Un altro mio fratello, il secondo, va a studiare a Torino. Dove scopre che c’è possibilità del «collocamento obbligatorio» - noi non lo sapevamo! - per le persone come lui.

E cosa fa?

Lo convince a fare domanda da bidello in una scuola torinese. La presenta lui. Papà ottiene il posto, nel 1981, e ci trasferiamo.

La fortuna della sua vita.

(Ride). Mica tanto. In Calabria ero il primo della classe, a Ferriera, nella periferia di Torino, divento l’ultimo.

Perché?

Per l’accento, per le inflessioni dialettali, non so: diventavo a tutti gli effetti «un terrone». Per integrarsi bisogna avere anche fortuna.

E che succede?

Dopo due anni io e mia madre torniamo in Calabria.

Due case, due città. Grandi spese.

A partire dai miei 15 anni, per quattro mesi all’anno, faccio vacanze-lavoro in Germania.

Con chi?

Con un altro mio cuginetto, della mia età.

Non ci credo.

Parto per Monaco con mio cugino Ottavio. Il primo viaggio all’estero della mia vita.

Possibile?

Non potevamo espatriare da soli, perché avevano meno di 16 anni. Ci accompagnava un altro cugino. Che però, a Metaponto, si accorge di aver dimenticato il documento: «Io torno indietro, vi spiego come fare».

Un’odissea!

Al Brennero il controllore prende le carte di identità e ci dice: «Dovete scendere!».

E voi?

Lo facciamo. Ma appena vediamo la divisa che passa di vagone, spiando dai finestrini, attraversiamo la ferrovia strisciando sotto il treno, tra i vagoni.

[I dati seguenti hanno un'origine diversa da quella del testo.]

(* ===== verification/Inode.v ===== *)
(** The pseudo file system: the tree of inodes that names every device.

    Models fs/inode/fs_inodesearch.c, fs_inodereserve.c, fs_inoderemove.c,
    fs_inodefree.c, fs_inodefind.c, fs_inodeaddref.c, fs_inoderelease.c and the
    driver registration of fs/driver on a heap of inodes: [inodes] maps an
    address to the [struct inode] there, and the address 0 is the null pointer.
    A path is the list of its characters before the terminating NUL, a pointer
    into it the list of those that follow.  Soft links are not configured.  Every
    operation runs with the lock of the tree held.  [None] is undefined behaviour:
    an access through a null or dangling pointer. *)

From S2P Require Import Prelude.
From stdpp Require Import gmap list.
Local Open Scope Z_scope.

Definition NULL : Z := 0.
Definition SLASH : Z := 47.
Definition DOT : Z := 46.

Definition FSNODEFLAG_TYPE_PSEUDODIR : Z := 0.
Definition FSNODEFLAG_TYPE_DRIVER : Z := 1.
Definition FSNODEFLAG_TYPE_BLOCK : Z := 2.
Definition FSNODEFLAG_TYPE_MOUNTPT : Z := 3.
Definition FSNODEFLAG_TYPE_SHM : Z := 6.
Definition FSNODEFLAG_TYPE_PIPE : Z := 10.

(** [i_flags] is the type of the inode, [i_ops] stands for the table of its
    operations. *)
Record inode := mk_inode {
  i_parent : Z;
  i_peer : Z;
  i_child : Z;
  i_crefs : Z;
  i_flags : Z;
  i_ops : Z;
  i_ino : Z;
  i_private : Z;
  i_name : list Z
}.

Record pseudofs := mk_fs {
  g_root_inode : Z;
  g_ino : Z;
  inodes : gmap Z inode
}.

Definition INODE_IS_MOUNTPT (i : inode) : bool := i_flags i =? FSNODEFLAG_TYPE_MOUNTPT.

Definition set_peer (x : Z) (i : inode) : inode :=
  mk_inode (i_parent i) x (i_child i) (i_crefs i) (i_flags i) (i_ops i) (i_ino i) (i_private i)
    (i_name i).
Definition set_child (x : Z) (i : inode) : inode :=
  mk_inode (i_parent i) (i_peer i) x (i_crefs i) (i_flags i) (i_ops i) (i_ino i) (i_private i)
    (i_name i).
Definition set_parent (x : Z) (i : inode) : inode :=
  mk_inode x (i_peer i) (i_child i) (i_crefs i) (i_flags i) (i_ops i) (i_ino i) (i_private i)
    (i_name i).
Definition set_crefs (x : Z) (i : inode) : inode :=
  mk_inode (i_parent i) (i_peer i) (i_child i) x (i_flags i) (i_ops i) (i_ino i) (i_private i)
    (i_name i).
Definition set_driver (ops priv : Z) (i : inode) : inode :=
  mk_inode (i_parent i) (i_peer i) (i_child i) (i_crefs i) FSNODEFLAG_TYPE_DRIVER ops (i_ino i)
    priv (i_name i).

Definition heap_upd (a : Z) (f : inode -> inode) (h : gmap Z inode) : option (gmap Z inode) :=
  i ← h !! a; Some (<[a := f i]> h).
Definition with_inodes (fs : pseudofs) (h : gmap Z inode) : pseudofs :=
  mk_fs (g_root_inode fs) (g_ino fs) h.

(** ** Paths *)

(** The name ends at a slash or at the end of the path. *)
Definition at_end (name : list Z) : bool :=
  match name with [] => true | c :: _ => c =? SLASH end.

Definition is_nul (name : list Z) : bool := match name with [] => true | _ => false end.

(** [_inode_compare]: the first name of the path against the name of a node. *)
Fixpoint inode_compare (fname nname : list Z) : Z :=
  match nname with
  | [] => if at_end fname then 0 else 1
  | n :: nname =>
      match fname with
      | [] => -1
      | f :: fname =>
          if f =? SLASH then -1
          else if n <? f then 1
          else if f <? n then -1
          else inode_compare fname nname
      end
  end.

(** The two loops of [inode_nextname]. *)
Fixpoint skip_name (name : list Z) : list Z :=
  match name with
  | [] => []
  | c :: l => if c =? SLASH then name else skip_name l
  end.
Fixpoint skip_slash (name : list Z) : list Z :=
  match name with
  | [] => []
  | c :: l => if c =? SLASH then skip_slash l else name
  end.

(** The call of itself is on a shorter path. *)
Fixpoint nextname_loop (fuel : nat) (name : list Z) : list Z :=
  let name := skip_slash (skip_name name) in
  match fuel, name with
  | S fuel, c1 :: c2 :: _ =>
      if (c1 =? DOT) && (c2 =? SLASH) then nextname_loop fuel name else name
  | _, _ => name
  end.
Definition inode_nextname (name : list Z) : list Z := nextname_loop (length name) name.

Non ci credo, a 15 anni. E poi?

Giriamo intorno alla carrozza, risalendo in quella che aveva già controllato. Videro tutti, ma nessuno ci denunciò.

E poi?

Sapevamo solo che dovevamo andare

al ristorante Bellaroma, in Teodolinde platz. Non sapevamo come fare.

E quindi?

Appena scesi incontriamo un paesano. Baci, abbracci, e lui ci dice: «C’è un vostro cugino che fa le pizze qui, nel chiosco della Banhof!».

Coincidenza incredibile.

Mica tanto: poi scoprii che era più facile trovare un calabrese che un tedesco.

Finisce a fare il lavapiatti e impara il tedesco?

Quale tedesco? Il napoletano, il siciliano, il pugliese stretto. Un master in dialettologia. E intanto faccio carriera.

Diventa manager?

Macché! Primo anno lavapiatti. Secondo anno lavapadelle, posto privilegiato e ambito perché ce ne sono meno. Terzo anno, una pacchia: le insalatiere, non ti sporchi.

E la sala?

(Risata). In sala c’erano quelli del Nord, che parlavano le lingue. Ma il quarto anno riesco con un salto sociale: divento cameriere.

E finisce l’avventura tedesca?

Sì, dopo cinque anni vado all’università e trovo un lavoro da animatore, e poi coordinatore nelle colonie estive con l’associazione Aquilone.

Come Alessandro Di Battista!

(Ride). Sì, ma lui al mio confronto era una rockstar. Per me uscire dal ristorante era una vacanza.

Le superiori le fa in Calabria?

Sì. In un paese in cui i diritti venivano concessi come una elemosina dai don, i notabili, i latifondisti. Vado allo scientifico, sogno di cambiare quel mondo.

Inizia a fare politica?

Come rappresentante di classe. Poi nella Fgci. Ma facevo anche musica, teatro, suonavo il flauto traverso.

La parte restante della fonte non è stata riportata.